THE TASK:
Below are the records; copy exactly the stretch from the line containing "exists runs, robj." through the line containing "Proof. reflexivity. Qed.", both ends included, and nothing else.
DATA SHOWN Block Start
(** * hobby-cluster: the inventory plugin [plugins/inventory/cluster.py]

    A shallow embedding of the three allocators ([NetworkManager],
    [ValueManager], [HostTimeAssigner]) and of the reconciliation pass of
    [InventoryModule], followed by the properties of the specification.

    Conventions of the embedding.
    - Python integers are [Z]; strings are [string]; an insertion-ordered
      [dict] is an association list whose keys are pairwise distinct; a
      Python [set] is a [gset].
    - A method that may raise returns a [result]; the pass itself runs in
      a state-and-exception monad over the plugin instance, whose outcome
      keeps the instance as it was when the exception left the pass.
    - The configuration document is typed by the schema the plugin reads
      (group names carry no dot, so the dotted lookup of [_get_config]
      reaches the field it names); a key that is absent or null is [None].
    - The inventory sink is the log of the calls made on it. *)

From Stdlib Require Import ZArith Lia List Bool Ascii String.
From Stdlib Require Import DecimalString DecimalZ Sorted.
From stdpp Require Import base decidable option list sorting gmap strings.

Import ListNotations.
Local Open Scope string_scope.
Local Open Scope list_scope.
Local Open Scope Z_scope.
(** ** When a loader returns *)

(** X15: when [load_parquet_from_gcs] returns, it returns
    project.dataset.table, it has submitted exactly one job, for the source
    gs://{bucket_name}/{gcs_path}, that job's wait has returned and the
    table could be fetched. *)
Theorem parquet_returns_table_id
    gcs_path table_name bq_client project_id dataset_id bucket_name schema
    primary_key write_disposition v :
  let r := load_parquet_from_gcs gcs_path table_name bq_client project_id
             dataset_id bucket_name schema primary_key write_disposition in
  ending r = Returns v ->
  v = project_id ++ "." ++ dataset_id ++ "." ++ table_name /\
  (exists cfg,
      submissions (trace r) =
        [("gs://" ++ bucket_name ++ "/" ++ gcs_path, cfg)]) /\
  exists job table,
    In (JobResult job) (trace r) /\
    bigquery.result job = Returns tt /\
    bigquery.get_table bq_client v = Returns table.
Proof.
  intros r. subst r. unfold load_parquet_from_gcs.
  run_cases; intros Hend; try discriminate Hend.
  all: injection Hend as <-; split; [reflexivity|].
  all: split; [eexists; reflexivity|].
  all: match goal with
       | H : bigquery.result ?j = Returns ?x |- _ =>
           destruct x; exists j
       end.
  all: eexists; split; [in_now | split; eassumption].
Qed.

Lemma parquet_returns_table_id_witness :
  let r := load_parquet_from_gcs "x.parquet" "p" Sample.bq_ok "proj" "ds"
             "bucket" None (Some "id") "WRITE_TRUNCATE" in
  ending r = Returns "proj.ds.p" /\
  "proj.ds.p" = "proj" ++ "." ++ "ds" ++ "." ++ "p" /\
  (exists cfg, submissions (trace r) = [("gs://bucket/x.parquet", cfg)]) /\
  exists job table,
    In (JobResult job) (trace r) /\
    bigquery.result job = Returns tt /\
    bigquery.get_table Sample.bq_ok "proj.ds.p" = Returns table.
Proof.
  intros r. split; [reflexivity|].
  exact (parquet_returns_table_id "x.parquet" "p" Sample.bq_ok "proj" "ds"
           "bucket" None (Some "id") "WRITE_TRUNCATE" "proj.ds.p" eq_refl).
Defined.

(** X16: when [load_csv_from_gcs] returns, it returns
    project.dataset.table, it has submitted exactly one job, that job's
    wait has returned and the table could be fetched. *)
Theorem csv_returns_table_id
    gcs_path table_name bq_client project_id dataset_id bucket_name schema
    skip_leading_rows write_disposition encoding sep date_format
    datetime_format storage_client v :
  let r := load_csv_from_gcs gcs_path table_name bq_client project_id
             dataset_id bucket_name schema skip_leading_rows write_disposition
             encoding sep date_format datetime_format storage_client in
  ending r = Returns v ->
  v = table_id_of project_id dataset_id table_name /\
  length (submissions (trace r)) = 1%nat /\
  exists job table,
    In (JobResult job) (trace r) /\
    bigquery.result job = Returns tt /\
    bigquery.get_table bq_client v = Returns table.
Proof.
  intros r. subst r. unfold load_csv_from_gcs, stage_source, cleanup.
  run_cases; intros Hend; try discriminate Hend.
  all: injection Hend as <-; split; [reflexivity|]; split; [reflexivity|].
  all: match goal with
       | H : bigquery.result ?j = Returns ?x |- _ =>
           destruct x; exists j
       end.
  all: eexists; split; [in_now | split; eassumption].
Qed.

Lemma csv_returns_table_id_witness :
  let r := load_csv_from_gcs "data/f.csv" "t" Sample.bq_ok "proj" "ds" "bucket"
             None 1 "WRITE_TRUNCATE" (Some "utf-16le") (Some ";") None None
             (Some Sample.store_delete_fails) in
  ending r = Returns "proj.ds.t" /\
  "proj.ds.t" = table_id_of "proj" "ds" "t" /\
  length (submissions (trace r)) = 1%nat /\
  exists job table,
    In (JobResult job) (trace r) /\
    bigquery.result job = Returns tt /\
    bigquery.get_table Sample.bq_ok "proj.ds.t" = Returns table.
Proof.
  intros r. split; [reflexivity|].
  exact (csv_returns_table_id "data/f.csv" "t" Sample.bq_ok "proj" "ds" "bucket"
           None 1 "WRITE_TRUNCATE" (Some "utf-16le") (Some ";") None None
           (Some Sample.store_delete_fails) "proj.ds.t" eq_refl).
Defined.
DATA SHOWN Block End
DATA SHOWN Block Start
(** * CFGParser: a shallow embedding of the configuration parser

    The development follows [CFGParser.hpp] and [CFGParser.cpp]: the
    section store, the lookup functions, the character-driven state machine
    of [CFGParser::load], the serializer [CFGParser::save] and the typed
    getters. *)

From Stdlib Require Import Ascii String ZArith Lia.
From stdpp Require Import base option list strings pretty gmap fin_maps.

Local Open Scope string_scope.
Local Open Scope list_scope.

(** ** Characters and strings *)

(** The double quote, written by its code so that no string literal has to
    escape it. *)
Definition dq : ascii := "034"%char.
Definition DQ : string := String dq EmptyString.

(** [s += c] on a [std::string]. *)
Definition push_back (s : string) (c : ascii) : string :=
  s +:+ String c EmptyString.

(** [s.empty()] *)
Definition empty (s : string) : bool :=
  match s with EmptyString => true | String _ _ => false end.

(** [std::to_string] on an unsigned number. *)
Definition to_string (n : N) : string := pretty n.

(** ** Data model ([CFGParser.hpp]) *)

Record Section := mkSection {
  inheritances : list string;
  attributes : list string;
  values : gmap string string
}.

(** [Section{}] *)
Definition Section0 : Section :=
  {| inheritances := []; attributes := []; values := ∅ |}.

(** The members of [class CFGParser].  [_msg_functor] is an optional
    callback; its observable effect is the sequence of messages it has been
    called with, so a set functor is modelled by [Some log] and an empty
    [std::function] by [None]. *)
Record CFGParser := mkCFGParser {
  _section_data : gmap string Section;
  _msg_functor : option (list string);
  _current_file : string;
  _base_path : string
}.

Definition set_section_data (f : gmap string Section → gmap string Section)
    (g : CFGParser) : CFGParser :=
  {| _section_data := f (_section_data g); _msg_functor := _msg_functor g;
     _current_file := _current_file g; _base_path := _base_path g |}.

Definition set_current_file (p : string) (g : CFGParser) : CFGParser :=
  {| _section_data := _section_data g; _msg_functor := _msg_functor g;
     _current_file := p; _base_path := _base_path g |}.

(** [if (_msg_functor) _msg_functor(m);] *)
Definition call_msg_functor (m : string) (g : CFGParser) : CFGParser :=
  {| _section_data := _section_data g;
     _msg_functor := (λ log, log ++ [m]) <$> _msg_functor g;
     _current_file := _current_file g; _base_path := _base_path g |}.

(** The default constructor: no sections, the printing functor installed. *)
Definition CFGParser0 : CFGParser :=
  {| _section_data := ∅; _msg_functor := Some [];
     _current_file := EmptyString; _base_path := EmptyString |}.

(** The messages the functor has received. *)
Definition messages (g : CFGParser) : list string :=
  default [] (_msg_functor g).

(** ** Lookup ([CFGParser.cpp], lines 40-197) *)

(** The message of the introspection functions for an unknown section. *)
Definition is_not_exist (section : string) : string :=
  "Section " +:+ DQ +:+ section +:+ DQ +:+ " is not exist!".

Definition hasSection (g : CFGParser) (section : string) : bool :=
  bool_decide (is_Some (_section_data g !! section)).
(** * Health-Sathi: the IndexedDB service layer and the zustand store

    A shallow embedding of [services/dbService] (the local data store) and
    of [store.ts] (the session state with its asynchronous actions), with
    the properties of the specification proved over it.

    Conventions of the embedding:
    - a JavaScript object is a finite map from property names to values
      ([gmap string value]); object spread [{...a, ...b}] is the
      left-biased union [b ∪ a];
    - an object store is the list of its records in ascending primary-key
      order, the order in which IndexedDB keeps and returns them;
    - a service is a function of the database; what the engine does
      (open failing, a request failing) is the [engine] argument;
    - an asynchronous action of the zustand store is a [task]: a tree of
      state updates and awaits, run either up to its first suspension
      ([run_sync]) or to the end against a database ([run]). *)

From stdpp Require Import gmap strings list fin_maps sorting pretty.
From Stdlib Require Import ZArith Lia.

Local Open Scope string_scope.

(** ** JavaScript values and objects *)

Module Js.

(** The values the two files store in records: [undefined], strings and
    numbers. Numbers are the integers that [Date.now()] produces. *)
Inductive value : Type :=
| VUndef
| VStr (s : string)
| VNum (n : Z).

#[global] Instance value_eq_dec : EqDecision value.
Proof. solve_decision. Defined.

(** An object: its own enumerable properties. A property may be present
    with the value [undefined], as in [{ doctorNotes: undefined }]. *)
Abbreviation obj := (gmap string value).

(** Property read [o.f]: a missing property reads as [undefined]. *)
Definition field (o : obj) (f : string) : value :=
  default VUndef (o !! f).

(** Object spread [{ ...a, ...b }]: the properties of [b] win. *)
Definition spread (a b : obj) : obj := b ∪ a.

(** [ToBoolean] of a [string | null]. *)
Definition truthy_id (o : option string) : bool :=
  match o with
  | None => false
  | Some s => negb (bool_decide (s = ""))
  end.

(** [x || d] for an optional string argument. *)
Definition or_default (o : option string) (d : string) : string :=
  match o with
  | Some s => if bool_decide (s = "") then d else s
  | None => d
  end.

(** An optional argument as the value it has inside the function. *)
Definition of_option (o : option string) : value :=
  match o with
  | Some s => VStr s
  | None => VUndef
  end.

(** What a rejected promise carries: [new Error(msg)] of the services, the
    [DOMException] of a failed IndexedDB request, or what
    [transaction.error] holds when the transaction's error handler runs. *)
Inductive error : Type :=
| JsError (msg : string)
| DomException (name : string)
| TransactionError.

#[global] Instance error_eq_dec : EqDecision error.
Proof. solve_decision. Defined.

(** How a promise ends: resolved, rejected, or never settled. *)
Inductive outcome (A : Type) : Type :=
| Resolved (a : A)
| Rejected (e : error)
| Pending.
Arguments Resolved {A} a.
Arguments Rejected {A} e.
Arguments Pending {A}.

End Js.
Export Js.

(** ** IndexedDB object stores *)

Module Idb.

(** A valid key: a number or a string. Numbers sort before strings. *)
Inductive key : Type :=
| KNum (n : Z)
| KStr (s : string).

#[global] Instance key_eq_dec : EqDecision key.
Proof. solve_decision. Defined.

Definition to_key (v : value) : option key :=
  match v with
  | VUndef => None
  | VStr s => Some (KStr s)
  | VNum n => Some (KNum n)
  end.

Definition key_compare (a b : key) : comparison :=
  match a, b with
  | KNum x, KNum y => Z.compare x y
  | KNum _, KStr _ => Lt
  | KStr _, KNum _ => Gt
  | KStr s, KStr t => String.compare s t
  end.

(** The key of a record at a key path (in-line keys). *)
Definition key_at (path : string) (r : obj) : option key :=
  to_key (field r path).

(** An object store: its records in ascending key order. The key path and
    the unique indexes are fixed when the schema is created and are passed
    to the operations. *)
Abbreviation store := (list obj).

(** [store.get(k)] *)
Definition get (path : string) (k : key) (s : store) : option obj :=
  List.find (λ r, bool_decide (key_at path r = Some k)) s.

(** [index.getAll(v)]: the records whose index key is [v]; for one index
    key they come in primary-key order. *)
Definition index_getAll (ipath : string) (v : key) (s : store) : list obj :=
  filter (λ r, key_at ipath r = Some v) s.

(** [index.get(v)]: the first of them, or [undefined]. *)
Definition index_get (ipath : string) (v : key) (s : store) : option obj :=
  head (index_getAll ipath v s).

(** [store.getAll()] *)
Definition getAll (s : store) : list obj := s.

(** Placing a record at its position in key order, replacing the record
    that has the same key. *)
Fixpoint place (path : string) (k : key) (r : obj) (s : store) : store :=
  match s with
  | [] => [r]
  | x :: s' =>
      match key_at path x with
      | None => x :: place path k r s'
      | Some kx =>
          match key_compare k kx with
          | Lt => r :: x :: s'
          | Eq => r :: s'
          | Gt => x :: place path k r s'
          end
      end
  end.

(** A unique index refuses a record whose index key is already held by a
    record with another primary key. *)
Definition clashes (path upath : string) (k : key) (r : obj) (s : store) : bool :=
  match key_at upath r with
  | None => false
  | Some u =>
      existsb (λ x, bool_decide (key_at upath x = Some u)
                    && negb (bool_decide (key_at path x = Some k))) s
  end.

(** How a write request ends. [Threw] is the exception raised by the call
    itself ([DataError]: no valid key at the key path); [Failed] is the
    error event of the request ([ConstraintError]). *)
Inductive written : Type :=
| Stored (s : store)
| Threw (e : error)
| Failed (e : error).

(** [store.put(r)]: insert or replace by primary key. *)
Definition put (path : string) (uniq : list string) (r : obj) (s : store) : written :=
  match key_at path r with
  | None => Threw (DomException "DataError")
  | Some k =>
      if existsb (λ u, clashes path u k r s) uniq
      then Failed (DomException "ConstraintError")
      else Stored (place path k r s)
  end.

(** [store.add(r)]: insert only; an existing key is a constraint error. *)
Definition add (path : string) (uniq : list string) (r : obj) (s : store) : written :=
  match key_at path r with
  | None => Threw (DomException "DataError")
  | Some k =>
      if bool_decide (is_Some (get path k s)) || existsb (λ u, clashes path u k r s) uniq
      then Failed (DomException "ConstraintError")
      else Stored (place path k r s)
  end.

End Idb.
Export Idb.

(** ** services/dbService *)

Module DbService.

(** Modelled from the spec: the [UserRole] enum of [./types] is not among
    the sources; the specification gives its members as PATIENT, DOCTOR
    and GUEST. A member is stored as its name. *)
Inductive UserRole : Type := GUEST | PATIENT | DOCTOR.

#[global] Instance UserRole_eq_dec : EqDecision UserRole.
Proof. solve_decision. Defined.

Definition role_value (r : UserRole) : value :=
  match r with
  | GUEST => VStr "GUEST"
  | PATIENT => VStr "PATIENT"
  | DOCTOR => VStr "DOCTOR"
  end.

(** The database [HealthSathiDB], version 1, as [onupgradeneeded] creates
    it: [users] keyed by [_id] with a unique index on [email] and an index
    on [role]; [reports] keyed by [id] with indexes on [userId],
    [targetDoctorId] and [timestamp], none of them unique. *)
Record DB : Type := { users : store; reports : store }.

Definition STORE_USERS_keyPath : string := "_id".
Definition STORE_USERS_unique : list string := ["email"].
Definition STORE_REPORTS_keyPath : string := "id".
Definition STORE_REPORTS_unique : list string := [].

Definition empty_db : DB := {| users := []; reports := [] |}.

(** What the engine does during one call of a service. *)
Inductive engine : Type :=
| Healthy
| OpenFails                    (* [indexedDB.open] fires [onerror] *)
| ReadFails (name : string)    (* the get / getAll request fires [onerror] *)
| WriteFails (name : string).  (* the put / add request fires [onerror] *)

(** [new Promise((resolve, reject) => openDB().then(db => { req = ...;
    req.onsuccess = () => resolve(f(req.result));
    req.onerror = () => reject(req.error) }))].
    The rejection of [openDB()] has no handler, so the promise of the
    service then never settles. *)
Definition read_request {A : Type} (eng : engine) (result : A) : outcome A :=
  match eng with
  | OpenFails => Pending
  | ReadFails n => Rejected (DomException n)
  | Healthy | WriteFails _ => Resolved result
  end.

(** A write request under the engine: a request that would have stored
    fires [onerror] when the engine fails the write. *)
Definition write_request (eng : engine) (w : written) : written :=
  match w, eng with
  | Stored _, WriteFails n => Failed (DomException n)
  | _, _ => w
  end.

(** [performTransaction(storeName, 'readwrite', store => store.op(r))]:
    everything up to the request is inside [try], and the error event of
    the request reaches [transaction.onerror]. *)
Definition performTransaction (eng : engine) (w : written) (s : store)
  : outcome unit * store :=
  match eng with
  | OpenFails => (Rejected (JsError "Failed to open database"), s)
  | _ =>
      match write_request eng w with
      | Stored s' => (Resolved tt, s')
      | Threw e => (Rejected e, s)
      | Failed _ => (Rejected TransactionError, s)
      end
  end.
DATA SHOWN Block End
DATA SHOWN Block Start
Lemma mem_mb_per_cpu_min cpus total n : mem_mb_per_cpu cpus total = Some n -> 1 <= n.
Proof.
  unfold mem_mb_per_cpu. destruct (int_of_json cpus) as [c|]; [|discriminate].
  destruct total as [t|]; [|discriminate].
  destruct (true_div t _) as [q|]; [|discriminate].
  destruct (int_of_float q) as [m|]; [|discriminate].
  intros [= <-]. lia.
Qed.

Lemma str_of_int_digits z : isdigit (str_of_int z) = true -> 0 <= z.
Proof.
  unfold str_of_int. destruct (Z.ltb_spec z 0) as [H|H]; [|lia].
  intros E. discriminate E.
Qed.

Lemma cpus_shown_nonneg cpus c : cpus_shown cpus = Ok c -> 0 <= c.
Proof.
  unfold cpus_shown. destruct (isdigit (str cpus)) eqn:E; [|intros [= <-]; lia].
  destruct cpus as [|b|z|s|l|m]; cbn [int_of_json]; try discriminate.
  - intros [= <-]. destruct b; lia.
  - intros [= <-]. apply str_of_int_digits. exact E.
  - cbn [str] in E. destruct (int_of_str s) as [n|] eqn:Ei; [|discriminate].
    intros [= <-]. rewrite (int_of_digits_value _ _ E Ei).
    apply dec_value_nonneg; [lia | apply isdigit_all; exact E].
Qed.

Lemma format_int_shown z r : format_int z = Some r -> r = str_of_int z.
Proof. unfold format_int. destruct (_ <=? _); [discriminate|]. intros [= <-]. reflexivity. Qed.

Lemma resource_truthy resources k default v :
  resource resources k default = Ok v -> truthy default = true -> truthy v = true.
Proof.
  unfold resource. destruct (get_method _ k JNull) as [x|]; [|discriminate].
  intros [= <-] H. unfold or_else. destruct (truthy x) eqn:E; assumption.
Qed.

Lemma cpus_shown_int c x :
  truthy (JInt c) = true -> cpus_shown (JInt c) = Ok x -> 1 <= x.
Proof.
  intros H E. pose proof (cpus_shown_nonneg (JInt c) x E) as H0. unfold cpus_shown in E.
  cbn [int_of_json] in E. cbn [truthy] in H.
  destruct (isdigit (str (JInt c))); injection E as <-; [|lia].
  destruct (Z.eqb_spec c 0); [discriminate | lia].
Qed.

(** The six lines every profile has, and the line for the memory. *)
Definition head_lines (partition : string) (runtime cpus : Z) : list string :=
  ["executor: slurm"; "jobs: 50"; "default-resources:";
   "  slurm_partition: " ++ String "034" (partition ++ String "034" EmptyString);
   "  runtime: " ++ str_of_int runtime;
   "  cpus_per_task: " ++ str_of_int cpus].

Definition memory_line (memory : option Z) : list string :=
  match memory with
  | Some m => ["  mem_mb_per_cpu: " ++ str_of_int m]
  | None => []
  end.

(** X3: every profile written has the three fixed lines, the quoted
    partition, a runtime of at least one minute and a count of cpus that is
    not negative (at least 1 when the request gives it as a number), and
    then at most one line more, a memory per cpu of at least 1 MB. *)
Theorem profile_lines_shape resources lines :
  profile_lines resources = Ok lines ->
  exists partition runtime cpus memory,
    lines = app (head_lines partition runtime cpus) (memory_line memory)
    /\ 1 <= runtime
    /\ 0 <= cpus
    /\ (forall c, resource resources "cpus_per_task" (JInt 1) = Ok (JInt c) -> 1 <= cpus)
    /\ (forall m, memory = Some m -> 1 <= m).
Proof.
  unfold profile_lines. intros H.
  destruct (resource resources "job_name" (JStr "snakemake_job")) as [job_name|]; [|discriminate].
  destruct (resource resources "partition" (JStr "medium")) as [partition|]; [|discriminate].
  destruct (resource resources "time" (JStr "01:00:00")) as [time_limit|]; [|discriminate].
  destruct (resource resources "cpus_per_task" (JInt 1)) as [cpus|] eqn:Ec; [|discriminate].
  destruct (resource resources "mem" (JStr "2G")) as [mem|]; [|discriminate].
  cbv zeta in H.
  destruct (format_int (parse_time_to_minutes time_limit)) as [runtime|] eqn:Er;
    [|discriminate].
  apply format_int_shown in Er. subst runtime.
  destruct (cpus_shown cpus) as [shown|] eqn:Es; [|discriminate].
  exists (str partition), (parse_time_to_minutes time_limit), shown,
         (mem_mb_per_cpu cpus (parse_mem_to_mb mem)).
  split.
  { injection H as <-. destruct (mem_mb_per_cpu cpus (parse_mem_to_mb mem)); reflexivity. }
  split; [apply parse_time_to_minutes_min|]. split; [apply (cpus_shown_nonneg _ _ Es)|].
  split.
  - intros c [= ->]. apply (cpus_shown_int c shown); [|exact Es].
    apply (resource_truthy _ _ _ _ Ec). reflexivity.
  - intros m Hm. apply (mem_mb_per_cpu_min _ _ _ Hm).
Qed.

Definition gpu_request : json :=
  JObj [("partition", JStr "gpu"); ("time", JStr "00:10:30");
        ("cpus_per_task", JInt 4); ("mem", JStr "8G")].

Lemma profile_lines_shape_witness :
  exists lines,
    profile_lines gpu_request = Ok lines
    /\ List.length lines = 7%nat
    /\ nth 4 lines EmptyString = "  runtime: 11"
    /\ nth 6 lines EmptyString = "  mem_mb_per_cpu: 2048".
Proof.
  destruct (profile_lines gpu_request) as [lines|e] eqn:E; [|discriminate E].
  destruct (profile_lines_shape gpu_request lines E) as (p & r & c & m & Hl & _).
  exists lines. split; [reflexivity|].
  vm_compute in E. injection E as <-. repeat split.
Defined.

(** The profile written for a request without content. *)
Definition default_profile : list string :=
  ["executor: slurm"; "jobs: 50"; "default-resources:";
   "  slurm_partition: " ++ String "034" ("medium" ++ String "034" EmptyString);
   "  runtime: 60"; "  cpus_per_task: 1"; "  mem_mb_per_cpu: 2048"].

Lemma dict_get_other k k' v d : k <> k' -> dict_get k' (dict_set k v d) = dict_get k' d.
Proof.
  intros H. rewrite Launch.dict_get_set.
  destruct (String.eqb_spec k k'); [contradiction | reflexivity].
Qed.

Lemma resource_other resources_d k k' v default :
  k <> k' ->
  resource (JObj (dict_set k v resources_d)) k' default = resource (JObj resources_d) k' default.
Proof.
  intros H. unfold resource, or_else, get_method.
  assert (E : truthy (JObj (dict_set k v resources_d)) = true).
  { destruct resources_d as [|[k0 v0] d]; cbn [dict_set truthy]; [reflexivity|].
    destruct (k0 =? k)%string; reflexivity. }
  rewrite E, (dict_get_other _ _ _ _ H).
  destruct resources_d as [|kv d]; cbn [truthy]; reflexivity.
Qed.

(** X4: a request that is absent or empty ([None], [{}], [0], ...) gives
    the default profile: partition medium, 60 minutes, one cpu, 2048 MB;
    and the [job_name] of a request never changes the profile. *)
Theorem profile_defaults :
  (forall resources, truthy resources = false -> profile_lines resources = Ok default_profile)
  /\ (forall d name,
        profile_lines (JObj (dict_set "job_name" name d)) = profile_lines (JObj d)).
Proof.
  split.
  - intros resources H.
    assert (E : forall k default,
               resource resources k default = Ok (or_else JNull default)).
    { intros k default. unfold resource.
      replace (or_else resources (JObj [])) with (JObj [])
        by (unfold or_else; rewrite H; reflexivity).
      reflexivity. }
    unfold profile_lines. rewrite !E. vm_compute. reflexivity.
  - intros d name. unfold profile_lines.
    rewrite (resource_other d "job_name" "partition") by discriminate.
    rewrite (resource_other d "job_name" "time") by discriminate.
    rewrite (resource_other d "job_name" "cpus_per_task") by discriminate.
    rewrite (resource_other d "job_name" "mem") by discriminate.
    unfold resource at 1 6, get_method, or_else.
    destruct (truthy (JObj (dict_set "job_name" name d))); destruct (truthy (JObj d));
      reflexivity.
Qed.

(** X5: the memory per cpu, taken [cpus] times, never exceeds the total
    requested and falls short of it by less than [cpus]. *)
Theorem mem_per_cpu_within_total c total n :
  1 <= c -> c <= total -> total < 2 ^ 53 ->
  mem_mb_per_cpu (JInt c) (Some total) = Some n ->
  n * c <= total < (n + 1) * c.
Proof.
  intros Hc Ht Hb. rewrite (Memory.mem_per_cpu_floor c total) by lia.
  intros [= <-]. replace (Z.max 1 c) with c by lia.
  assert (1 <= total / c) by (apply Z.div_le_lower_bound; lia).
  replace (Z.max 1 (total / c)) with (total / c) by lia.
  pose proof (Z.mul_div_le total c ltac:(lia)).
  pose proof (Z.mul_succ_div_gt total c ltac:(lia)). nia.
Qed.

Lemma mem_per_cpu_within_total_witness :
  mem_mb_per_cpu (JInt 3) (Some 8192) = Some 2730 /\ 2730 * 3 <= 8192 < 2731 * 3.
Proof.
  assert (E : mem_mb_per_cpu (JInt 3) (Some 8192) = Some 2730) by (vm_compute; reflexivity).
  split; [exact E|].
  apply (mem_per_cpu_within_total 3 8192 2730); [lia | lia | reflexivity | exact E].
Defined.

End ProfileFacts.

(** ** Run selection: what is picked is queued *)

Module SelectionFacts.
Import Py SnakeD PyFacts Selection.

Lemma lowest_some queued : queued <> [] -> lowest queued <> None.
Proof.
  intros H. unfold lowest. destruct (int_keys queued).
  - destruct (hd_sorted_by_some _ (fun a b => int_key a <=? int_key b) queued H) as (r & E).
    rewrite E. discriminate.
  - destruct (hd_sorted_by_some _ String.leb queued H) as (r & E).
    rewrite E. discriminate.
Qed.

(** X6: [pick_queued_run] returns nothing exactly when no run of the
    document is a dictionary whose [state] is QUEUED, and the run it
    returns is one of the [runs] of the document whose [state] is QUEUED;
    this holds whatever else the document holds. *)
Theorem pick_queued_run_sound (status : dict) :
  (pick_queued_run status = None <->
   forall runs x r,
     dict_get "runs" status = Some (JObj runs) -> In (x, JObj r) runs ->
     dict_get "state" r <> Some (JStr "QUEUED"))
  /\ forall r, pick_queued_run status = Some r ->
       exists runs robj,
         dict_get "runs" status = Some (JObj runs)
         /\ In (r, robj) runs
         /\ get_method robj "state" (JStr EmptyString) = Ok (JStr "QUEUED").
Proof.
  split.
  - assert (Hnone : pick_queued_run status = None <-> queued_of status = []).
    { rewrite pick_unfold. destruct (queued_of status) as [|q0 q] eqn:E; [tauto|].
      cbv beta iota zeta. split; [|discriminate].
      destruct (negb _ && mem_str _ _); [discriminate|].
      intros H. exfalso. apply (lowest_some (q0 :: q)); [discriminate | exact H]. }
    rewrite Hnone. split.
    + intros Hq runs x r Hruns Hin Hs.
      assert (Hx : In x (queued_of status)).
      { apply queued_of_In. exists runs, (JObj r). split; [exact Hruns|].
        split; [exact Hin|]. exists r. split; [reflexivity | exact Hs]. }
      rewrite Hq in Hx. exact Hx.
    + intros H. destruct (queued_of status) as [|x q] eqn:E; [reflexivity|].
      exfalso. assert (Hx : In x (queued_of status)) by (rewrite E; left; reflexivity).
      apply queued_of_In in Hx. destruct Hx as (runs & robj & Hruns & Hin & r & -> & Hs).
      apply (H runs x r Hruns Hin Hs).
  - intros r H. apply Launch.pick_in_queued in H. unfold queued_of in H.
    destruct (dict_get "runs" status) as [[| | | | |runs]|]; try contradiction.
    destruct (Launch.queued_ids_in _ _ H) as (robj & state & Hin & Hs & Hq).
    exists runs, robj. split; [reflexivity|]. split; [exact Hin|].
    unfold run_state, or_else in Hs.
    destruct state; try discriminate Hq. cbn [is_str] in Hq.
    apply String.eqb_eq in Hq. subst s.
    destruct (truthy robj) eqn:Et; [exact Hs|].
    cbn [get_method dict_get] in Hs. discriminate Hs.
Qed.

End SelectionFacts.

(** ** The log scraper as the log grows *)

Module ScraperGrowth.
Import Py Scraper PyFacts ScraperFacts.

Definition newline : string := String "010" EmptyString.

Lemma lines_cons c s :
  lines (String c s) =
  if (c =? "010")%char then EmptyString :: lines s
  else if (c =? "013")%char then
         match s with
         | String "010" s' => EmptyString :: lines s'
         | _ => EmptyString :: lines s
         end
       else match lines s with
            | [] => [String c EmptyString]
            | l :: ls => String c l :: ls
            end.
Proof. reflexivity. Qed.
DATA SHOWN Block End
YOUR SOLUTION:
    exists runs, robj. split; [reflexivity|]. split; [exact Hin|].
    unfold run_state, or_else in Hs.
    destruct state; try discriminate Hq. cbn [is_str] in Hq.
    apply String.eqb_eq in Hq. subst s.
    destruct (truthy robj) eqn:Et; [exact Hs|].
    cbn [get_method dict_get] in Hs. discriminate Hs.
Qed.

End SelectionFacts.

(** ** The log scraper as the log grows *)

Module ScraperGrowth.
Import Py Scraper PyFacts ScraperFacts.

Definition newline : string := String "010" EmptyString.

Lemma lines_cons c s :
  lines (String c s) =
  if (c =? "010")%char then EmptyString :: lines s
  else if (c =? "013")%char then
         match s with
         | String "010" s' => EmptyString :: lines s'
         | _ => EmptyString :: lines s
         end
       else match lines s with
            | [] => [String c EmptyString]
            | l :: ls => String c l :: ls
            end.
Proof. reflexivity. Qed.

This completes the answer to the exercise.